◆ Your goal
Which lines in the records below contain the word "command"? Copy each one out.

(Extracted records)
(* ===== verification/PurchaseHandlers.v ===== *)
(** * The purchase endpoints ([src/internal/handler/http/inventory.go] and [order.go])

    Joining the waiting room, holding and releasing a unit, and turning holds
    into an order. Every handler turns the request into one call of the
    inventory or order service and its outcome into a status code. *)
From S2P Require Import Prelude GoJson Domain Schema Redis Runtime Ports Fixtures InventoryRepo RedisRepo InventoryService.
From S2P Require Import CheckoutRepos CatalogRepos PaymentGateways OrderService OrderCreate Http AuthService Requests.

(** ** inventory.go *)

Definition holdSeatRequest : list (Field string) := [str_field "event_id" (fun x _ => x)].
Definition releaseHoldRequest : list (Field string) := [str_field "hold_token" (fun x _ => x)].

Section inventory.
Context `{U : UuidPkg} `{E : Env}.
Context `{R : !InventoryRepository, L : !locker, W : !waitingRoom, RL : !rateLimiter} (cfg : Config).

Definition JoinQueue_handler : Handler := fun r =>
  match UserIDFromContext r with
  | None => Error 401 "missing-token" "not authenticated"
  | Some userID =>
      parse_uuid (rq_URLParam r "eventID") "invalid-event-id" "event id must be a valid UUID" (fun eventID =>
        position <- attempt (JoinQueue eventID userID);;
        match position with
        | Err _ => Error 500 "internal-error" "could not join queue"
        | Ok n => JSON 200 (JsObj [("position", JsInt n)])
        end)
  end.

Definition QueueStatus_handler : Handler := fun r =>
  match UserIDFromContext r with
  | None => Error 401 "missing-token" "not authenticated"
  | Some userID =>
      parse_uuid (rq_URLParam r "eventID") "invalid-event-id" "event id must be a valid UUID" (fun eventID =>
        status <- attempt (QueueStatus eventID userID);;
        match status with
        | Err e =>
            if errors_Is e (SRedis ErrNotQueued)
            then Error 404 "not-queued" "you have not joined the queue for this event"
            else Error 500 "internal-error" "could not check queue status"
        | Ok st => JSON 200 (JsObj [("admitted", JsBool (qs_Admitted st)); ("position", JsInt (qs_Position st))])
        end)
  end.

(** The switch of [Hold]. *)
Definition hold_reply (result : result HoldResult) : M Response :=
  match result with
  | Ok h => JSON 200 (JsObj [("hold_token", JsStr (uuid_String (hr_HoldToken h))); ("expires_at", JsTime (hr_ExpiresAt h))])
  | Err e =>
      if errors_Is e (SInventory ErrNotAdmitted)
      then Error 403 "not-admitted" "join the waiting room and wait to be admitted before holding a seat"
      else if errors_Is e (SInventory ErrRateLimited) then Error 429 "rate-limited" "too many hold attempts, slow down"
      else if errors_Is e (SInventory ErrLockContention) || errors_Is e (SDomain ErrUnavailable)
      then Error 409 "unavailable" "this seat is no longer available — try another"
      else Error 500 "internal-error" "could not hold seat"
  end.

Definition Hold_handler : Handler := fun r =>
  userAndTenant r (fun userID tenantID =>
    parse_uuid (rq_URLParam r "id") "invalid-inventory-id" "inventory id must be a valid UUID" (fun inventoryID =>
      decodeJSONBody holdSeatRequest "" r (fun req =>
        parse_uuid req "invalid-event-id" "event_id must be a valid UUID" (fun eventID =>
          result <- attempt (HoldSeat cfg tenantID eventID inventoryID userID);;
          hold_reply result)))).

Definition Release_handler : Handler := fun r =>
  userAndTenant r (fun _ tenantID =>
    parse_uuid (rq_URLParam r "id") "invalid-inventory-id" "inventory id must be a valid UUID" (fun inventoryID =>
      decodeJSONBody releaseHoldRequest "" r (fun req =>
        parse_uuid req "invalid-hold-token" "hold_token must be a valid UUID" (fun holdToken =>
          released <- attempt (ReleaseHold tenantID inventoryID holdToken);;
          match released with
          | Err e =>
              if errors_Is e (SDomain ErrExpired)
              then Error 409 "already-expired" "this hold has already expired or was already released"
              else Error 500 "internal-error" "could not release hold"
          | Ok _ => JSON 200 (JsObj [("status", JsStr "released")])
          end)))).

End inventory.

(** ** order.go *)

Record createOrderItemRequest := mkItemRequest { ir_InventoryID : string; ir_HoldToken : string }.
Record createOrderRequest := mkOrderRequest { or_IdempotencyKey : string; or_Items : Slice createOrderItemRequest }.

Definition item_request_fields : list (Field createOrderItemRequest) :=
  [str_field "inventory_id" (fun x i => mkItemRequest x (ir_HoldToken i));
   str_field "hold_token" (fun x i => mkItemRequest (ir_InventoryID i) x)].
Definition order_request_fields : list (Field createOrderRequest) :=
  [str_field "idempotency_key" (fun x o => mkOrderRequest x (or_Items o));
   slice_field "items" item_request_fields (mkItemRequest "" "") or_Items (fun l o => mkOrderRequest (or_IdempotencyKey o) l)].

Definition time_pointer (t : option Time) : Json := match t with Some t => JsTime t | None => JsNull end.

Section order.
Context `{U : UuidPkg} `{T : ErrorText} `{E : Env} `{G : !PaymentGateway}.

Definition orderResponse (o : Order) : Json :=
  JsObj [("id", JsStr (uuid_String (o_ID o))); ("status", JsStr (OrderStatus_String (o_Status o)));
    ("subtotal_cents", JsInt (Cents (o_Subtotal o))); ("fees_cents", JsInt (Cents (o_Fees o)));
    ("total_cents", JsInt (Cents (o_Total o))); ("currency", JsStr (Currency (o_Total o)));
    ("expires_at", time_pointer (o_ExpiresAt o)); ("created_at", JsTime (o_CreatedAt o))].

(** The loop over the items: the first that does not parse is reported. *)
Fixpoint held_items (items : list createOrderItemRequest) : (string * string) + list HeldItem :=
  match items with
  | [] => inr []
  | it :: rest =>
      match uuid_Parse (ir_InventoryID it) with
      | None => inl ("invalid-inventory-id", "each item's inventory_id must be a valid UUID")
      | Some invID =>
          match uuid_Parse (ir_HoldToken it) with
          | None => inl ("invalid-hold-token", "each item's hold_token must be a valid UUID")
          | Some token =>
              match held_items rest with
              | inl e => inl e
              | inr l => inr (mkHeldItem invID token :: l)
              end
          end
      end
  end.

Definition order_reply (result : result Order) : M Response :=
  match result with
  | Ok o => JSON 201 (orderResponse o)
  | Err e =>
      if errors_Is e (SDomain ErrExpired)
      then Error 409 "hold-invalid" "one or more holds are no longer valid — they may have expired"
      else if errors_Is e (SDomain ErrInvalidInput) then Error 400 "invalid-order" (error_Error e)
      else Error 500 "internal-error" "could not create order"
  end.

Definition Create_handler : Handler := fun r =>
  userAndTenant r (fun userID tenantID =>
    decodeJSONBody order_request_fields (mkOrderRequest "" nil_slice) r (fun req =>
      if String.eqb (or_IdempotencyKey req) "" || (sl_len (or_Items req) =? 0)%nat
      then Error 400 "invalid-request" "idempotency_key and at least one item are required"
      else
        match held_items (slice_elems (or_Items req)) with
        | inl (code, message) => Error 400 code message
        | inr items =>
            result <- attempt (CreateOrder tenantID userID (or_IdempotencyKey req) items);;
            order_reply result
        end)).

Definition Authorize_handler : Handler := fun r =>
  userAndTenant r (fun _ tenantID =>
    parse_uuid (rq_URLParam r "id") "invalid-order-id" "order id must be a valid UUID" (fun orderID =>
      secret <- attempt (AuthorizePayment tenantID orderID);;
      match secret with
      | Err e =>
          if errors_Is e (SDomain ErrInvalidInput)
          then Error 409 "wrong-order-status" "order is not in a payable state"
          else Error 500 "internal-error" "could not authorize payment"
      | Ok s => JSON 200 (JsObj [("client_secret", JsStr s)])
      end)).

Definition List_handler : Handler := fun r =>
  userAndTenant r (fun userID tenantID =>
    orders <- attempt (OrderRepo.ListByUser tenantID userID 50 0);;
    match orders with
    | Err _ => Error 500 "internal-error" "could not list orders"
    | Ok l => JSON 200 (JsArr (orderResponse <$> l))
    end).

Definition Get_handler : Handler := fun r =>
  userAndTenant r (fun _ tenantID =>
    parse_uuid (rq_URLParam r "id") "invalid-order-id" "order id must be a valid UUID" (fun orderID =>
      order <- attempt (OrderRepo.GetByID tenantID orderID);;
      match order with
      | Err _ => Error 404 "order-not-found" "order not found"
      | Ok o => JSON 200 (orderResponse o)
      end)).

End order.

--

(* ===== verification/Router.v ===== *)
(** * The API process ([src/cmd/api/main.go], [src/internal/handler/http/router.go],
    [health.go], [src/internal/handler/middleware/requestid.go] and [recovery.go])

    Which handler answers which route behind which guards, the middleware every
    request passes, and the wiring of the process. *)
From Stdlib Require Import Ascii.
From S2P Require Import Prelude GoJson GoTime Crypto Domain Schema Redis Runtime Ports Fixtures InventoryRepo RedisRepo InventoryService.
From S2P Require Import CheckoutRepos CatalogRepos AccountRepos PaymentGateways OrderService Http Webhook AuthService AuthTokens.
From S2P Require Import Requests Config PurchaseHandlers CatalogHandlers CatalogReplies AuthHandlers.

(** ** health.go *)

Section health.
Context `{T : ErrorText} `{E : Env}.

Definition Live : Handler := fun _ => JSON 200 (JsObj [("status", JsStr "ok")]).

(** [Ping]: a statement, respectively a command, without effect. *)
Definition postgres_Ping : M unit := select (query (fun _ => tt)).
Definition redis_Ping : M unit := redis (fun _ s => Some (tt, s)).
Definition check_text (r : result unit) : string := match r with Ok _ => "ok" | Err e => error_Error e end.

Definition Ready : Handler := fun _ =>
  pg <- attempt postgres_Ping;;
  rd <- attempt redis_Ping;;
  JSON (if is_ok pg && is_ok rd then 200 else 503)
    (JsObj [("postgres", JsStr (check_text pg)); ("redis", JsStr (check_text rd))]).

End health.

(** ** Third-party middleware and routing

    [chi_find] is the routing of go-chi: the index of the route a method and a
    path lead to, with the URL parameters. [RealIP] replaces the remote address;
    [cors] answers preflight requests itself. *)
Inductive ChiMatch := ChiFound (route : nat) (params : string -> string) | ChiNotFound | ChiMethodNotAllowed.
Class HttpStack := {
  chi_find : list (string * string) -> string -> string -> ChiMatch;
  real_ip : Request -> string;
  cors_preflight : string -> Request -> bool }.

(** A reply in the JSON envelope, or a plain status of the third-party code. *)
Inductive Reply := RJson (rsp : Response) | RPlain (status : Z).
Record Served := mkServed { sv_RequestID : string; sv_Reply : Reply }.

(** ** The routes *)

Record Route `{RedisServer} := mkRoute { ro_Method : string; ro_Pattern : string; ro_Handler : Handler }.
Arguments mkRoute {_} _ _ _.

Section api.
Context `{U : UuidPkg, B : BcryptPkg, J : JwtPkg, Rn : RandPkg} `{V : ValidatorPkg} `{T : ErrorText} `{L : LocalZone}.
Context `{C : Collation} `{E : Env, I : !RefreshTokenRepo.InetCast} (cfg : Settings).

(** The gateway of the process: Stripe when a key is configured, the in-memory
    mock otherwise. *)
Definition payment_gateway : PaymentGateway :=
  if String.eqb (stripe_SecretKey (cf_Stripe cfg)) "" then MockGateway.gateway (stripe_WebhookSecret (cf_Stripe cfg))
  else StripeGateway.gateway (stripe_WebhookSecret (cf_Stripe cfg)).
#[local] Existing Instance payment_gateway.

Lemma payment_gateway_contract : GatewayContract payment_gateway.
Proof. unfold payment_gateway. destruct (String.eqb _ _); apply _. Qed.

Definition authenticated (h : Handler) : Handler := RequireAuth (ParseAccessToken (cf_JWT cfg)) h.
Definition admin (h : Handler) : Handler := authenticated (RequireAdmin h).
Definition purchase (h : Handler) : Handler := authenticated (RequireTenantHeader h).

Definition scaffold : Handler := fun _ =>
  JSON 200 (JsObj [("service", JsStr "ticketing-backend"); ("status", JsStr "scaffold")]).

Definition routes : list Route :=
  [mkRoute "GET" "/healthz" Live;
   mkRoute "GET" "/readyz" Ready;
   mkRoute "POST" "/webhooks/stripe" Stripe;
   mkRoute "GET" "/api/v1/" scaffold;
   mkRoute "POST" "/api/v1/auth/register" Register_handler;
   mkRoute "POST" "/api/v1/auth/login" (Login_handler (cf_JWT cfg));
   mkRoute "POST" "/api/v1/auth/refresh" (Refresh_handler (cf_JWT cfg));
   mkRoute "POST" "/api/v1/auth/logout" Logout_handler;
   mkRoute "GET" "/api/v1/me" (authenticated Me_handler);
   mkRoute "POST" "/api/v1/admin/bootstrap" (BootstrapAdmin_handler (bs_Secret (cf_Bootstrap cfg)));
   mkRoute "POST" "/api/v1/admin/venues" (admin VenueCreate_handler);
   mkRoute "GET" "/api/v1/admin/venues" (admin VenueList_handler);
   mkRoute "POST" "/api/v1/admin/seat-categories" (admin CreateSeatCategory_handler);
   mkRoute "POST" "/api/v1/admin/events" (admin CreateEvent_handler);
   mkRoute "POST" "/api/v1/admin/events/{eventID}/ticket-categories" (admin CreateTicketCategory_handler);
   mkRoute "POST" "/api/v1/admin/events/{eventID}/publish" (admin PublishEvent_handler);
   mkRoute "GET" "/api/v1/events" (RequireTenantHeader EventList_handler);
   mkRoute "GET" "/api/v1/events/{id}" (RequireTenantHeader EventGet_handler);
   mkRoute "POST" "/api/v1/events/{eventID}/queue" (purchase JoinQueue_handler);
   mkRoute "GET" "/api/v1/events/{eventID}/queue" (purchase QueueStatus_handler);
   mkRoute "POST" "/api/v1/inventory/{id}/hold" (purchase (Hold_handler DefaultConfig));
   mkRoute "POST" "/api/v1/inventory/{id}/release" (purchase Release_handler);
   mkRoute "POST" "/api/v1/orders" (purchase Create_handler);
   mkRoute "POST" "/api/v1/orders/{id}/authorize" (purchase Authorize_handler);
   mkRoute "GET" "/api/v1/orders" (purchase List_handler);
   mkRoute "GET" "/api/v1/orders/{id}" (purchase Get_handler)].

* * *

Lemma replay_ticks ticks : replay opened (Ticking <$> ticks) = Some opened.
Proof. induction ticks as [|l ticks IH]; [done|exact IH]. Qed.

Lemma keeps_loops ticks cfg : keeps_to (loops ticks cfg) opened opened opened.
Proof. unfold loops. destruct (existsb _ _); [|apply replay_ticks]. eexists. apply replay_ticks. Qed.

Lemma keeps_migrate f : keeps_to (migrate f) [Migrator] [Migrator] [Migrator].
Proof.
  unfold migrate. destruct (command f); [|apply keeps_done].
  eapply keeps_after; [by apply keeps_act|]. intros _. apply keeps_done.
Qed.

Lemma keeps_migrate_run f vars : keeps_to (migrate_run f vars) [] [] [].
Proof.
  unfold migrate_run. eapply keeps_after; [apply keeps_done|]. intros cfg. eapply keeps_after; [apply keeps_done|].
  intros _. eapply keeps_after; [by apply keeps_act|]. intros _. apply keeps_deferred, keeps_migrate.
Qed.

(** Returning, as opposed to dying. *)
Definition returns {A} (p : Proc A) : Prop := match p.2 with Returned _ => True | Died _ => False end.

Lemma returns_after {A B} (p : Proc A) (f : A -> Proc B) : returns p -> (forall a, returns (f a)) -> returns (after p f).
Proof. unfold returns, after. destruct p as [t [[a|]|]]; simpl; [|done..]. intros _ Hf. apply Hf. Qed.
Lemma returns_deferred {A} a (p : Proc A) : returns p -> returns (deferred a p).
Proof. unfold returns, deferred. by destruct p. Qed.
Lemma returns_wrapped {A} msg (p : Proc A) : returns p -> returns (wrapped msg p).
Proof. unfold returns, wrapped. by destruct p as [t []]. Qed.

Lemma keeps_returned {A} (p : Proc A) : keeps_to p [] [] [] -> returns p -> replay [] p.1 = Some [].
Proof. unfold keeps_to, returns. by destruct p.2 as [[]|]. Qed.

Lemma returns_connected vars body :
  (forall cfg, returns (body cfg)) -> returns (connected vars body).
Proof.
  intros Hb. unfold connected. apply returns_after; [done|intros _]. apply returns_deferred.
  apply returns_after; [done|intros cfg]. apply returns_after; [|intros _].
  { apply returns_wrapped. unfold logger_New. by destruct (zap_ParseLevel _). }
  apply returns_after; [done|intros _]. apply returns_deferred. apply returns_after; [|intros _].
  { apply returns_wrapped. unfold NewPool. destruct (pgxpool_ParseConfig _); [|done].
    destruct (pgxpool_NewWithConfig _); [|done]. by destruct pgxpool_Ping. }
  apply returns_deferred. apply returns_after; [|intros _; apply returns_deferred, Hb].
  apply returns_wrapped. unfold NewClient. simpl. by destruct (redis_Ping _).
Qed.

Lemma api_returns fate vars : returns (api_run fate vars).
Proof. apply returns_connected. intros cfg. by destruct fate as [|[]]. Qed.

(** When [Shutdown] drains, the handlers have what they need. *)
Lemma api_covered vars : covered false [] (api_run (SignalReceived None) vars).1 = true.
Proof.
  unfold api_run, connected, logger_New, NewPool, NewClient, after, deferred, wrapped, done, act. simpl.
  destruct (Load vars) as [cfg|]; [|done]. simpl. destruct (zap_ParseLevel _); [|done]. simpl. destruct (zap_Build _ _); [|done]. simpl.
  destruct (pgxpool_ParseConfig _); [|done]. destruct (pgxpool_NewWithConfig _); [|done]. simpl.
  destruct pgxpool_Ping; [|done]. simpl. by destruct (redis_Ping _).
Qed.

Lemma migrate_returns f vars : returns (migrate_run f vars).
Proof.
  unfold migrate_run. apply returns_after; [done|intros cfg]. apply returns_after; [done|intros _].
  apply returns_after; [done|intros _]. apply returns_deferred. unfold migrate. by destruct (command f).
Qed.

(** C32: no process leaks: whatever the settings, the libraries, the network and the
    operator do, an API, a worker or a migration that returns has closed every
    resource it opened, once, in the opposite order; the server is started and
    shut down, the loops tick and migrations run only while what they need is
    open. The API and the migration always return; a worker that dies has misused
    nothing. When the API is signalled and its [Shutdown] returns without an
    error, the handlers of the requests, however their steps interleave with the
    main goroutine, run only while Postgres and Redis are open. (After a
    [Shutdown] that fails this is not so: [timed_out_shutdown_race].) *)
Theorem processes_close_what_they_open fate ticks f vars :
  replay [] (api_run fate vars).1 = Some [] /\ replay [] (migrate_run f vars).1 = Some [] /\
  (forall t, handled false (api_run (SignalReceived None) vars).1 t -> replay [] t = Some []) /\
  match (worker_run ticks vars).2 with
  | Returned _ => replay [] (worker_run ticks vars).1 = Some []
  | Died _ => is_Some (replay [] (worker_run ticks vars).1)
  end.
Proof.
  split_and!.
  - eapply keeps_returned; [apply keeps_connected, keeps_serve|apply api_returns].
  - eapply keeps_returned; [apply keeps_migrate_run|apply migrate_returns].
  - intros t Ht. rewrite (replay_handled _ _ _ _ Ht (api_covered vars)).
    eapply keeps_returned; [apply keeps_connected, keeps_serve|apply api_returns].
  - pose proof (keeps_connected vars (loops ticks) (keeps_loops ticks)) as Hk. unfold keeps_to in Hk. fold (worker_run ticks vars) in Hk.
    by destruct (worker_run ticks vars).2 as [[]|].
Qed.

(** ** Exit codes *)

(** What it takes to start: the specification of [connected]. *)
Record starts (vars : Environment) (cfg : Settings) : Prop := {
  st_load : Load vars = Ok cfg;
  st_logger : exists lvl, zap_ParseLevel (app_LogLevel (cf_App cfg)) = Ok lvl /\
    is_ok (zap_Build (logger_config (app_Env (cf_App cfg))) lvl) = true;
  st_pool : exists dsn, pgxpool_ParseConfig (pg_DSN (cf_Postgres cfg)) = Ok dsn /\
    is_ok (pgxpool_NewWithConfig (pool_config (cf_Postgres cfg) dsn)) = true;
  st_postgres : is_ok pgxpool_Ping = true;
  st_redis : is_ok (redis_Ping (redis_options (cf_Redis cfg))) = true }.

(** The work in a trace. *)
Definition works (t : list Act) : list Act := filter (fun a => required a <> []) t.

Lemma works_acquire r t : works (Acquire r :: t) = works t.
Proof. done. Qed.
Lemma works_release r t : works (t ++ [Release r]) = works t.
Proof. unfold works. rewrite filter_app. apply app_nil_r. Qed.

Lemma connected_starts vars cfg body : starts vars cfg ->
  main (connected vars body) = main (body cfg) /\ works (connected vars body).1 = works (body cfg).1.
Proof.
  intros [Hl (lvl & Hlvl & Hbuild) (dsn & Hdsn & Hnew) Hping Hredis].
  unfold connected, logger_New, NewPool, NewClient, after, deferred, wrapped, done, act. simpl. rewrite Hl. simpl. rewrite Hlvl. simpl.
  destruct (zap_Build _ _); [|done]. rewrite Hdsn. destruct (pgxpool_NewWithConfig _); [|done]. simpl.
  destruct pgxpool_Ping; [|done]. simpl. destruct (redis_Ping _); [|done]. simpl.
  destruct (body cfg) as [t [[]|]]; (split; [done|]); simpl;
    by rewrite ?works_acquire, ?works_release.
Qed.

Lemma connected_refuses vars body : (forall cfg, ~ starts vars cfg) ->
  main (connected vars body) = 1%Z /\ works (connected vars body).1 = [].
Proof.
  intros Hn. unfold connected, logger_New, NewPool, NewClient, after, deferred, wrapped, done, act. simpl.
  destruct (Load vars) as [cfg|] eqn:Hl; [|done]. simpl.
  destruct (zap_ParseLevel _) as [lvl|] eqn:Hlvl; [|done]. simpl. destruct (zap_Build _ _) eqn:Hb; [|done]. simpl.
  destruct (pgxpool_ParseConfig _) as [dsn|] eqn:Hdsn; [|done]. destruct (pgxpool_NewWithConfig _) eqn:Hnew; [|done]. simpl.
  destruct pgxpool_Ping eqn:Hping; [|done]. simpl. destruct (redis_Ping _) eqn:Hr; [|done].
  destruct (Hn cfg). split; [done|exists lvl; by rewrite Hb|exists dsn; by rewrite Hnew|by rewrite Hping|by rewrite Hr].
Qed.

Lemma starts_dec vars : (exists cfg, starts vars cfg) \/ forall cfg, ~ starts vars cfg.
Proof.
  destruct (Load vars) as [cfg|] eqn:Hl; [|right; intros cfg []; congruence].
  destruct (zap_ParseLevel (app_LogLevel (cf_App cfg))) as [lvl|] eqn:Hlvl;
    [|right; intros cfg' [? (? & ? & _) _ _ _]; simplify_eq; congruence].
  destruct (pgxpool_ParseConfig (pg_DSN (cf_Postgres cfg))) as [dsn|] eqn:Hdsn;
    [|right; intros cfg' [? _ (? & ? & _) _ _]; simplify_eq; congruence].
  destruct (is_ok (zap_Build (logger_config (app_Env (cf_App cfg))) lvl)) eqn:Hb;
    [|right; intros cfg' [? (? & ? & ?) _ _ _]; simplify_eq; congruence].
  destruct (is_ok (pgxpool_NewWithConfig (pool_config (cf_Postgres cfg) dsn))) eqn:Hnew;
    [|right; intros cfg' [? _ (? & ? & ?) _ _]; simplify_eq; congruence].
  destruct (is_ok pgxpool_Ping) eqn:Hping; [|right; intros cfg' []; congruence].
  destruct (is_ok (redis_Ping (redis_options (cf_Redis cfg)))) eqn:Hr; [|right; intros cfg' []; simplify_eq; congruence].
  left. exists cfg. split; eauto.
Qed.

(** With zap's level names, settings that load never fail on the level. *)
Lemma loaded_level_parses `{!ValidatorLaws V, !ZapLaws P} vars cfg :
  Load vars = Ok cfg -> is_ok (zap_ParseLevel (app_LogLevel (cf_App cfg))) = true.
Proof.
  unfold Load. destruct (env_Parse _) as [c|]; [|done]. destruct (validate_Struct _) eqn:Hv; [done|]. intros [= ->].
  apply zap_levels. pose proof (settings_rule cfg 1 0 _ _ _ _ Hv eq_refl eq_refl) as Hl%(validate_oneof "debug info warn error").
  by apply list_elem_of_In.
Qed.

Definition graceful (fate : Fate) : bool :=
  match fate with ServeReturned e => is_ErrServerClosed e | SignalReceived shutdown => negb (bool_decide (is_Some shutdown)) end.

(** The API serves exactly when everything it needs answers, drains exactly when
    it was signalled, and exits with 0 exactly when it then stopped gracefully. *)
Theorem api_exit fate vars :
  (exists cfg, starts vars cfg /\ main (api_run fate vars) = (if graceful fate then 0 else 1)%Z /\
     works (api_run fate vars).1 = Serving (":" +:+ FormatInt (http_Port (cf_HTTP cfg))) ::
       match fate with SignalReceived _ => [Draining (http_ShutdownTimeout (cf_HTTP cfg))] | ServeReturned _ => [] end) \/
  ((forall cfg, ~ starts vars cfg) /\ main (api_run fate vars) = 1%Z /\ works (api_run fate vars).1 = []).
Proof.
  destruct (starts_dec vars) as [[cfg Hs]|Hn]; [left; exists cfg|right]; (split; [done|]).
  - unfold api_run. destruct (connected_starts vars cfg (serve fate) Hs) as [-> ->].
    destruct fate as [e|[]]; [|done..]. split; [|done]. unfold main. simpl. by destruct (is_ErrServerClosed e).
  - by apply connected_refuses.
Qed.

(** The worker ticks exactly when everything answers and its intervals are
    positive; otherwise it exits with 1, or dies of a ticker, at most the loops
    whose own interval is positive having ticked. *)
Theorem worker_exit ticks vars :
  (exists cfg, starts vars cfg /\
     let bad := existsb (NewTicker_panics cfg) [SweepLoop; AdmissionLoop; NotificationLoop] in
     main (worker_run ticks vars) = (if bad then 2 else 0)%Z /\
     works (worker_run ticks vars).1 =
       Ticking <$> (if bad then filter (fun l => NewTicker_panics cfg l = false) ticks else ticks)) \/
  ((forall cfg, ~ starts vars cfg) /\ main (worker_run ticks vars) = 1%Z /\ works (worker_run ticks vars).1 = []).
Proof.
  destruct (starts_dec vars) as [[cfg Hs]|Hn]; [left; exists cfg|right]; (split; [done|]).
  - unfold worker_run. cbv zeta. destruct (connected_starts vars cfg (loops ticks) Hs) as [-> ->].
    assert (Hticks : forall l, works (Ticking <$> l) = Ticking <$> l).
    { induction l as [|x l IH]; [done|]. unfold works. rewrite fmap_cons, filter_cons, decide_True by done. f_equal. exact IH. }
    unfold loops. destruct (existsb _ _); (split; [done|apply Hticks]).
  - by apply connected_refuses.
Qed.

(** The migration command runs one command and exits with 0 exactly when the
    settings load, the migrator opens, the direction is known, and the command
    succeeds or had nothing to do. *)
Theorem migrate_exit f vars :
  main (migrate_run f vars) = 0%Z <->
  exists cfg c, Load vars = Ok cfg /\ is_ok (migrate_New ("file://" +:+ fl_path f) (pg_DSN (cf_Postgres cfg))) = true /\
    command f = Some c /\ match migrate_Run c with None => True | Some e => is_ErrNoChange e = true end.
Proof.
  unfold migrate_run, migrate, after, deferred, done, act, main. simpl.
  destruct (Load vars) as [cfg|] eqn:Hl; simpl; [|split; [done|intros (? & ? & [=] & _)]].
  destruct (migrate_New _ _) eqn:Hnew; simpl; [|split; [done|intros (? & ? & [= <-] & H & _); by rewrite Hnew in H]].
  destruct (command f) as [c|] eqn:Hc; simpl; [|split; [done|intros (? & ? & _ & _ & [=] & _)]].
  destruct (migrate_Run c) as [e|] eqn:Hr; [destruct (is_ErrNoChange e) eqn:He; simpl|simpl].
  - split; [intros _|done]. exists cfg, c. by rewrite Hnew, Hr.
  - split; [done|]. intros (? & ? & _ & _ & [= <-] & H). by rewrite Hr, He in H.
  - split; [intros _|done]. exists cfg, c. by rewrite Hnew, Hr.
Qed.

◆ Answer for this exercise
(** [Ping]: a statement, respectively a command, without effect. *)
  unfold migrate. destruct (command f); [|apply keeps_done].
  apply returns_after; [done|intros _]. apply returns_deferred. unfold migrate. by destruct (command f).
(** The migration command runs one command and exits with 0 exactly when the
    settings load, the migrator opens, the direction is known, and the command
    command f = Some c /\ match migrate_Run c with None => True | Some e => is_ErrNoChange e = true end.
  destruct (command f) as [c|] eqn:Hc; simpl; [|split; [done|intros (? & ? & _ & _ & [=] & _)]].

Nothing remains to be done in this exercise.